▶ TASK REQUIREMENTS:
Among the entries below, copy every line that carries the word "Hnot".

Stored items
*****

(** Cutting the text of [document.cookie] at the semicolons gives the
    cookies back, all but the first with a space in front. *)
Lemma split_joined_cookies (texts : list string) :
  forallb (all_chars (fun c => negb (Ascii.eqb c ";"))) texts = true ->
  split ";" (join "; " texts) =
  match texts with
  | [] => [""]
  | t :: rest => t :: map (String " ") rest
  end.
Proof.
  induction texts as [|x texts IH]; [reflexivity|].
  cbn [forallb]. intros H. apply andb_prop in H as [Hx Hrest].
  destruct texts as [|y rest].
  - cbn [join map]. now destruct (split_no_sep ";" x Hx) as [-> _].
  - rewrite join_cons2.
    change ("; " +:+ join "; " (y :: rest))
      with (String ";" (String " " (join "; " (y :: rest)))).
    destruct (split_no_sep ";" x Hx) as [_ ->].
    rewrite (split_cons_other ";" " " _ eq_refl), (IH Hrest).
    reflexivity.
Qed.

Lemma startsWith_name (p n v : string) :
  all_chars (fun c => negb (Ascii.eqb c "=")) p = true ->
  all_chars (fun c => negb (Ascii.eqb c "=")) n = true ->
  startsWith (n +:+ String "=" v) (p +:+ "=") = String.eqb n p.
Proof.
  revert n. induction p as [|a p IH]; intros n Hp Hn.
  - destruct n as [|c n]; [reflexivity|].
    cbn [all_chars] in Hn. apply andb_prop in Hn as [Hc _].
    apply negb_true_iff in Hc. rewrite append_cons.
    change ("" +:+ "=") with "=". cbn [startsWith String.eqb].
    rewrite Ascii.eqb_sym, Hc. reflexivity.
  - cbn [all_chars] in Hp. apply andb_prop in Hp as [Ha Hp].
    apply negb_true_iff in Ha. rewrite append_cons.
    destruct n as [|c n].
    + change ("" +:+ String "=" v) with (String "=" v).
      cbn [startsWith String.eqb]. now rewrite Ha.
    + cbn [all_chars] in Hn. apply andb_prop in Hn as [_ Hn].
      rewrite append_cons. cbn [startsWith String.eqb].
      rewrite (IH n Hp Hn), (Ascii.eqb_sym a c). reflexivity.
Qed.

*****

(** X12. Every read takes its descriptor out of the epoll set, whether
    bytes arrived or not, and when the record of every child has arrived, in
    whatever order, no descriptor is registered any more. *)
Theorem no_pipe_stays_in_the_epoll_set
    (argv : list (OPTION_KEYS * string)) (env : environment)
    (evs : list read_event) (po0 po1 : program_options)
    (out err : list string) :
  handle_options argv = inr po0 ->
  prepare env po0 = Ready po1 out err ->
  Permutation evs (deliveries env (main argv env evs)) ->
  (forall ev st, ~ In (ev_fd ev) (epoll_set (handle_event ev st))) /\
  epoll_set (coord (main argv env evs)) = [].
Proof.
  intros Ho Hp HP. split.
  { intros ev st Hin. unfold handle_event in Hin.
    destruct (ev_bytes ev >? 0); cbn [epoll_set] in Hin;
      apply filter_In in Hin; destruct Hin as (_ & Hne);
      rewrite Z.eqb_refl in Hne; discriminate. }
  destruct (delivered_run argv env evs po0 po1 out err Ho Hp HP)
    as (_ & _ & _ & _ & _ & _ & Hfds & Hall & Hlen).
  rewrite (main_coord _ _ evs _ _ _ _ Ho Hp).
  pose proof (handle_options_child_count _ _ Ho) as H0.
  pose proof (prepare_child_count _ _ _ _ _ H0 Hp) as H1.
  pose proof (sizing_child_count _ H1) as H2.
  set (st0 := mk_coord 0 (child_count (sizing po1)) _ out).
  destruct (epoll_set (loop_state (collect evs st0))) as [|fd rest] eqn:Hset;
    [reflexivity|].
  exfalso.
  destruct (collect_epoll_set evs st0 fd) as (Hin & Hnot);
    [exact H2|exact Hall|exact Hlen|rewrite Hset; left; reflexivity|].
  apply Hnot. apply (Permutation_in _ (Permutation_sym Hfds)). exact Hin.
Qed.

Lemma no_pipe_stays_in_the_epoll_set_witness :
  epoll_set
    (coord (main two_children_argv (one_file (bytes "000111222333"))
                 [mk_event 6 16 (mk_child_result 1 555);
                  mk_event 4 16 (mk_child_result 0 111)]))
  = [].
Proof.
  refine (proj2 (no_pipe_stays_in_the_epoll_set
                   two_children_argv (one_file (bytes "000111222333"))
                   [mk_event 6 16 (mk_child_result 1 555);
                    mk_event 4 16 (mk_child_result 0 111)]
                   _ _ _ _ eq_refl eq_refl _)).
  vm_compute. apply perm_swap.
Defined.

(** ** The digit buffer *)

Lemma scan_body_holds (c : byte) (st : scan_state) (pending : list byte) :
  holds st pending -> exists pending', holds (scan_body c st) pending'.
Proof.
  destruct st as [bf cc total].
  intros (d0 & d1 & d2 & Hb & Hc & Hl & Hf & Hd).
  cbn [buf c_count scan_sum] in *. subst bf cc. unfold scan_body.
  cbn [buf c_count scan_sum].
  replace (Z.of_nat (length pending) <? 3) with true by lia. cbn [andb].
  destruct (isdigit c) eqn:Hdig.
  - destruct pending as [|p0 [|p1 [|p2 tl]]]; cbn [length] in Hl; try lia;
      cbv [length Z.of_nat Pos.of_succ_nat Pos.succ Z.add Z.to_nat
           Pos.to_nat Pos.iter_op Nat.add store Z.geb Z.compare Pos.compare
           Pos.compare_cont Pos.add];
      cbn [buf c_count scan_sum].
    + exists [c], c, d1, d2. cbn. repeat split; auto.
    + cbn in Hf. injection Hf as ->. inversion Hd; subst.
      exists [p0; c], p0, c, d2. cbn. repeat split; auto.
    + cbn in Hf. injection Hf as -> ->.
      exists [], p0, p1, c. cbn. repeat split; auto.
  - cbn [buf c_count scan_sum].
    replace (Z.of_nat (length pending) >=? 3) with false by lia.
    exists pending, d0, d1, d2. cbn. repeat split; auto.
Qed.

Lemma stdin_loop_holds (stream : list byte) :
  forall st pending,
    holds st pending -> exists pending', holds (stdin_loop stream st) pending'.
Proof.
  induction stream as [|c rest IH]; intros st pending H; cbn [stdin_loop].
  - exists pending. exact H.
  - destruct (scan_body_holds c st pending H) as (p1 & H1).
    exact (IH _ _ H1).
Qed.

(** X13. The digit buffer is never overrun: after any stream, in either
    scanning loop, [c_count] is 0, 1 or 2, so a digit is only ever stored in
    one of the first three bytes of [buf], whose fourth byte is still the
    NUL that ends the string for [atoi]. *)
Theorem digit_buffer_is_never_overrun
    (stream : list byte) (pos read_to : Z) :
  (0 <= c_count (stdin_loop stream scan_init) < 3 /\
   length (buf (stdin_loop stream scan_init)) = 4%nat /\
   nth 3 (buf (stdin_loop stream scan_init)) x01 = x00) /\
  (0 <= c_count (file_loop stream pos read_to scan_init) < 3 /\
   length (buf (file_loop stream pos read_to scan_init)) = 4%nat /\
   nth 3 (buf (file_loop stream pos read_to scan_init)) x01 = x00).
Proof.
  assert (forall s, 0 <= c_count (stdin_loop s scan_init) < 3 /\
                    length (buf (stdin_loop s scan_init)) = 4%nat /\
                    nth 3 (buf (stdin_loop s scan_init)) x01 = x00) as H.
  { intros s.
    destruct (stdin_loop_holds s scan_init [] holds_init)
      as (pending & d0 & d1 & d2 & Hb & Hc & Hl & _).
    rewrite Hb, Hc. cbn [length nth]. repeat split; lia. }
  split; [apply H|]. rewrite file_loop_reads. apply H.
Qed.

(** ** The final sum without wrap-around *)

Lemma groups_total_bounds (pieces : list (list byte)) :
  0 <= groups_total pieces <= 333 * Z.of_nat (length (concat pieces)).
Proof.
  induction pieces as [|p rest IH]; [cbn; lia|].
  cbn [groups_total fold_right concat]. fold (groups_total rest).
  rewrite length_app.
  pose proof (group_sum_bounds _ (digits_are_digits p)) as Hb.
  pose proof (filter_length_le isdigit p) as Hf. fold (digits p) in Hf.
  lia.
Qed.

*****

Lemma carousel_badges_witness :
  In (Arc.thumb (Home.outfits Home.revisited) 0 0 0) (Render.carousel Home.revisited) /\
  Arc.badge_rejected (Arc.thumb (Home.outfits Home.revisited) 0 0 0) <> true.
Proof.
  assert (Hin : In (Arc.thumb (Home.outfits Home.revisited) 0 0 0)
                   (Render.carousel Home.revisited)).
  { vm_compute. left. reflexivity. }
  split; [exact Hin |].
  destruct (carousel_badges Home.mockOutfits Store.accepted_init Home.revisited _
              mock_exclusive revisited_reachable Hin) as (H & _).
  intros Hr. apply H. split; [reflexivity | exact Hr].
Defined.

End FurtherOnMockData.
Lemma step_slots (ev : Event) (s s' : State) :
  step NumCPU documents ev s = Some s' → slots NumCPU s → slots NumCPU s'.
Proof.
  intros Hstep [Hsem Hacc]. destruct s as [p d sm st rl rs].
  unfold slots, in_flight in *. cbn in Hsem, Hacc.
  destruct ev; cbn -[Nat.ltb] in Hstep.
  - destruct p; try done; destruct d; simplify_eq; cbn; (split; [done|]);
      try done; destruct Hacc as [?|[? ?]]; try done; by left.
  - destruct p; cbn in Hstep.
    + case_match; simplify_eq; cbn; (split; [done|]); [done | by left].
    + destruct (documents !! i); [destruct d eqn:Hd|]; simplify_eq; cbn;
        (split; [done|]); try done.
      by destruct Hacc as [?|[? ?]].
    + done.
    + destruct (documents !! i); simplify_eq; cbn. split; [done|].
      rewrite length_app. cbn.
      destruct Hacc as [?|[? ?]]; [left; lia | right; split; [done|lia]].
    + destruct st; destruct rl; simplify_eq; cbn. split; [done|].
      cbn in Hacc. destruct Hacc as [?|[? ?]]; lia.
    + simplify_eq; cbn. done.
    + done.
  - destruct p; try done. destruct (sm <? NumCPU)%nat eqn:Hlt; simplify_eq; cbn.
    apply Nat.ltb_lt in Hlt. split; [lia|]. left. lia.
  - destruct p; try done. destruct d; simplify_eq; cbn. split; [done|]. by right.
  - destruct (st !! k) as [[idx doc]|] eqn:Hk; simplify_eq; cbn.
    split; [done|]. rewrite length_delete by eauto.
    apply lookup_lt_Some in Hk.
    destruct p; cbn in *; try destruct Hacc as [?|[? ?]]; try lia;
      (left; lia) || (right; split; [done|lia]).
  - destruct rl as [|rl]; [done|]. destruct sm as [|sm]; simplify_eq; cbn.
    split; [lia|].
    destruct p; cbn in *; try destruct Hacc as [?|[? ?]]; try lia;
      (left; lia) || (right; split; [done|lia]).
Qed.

*****

▶ TASK RESULT:
  destruct (collect_epoll_set evs st0 fd) as (Hin & Hnot);
  apply Hnot. apply (Permutation_in _ (Permutation_sym Hfds)). exact Hin.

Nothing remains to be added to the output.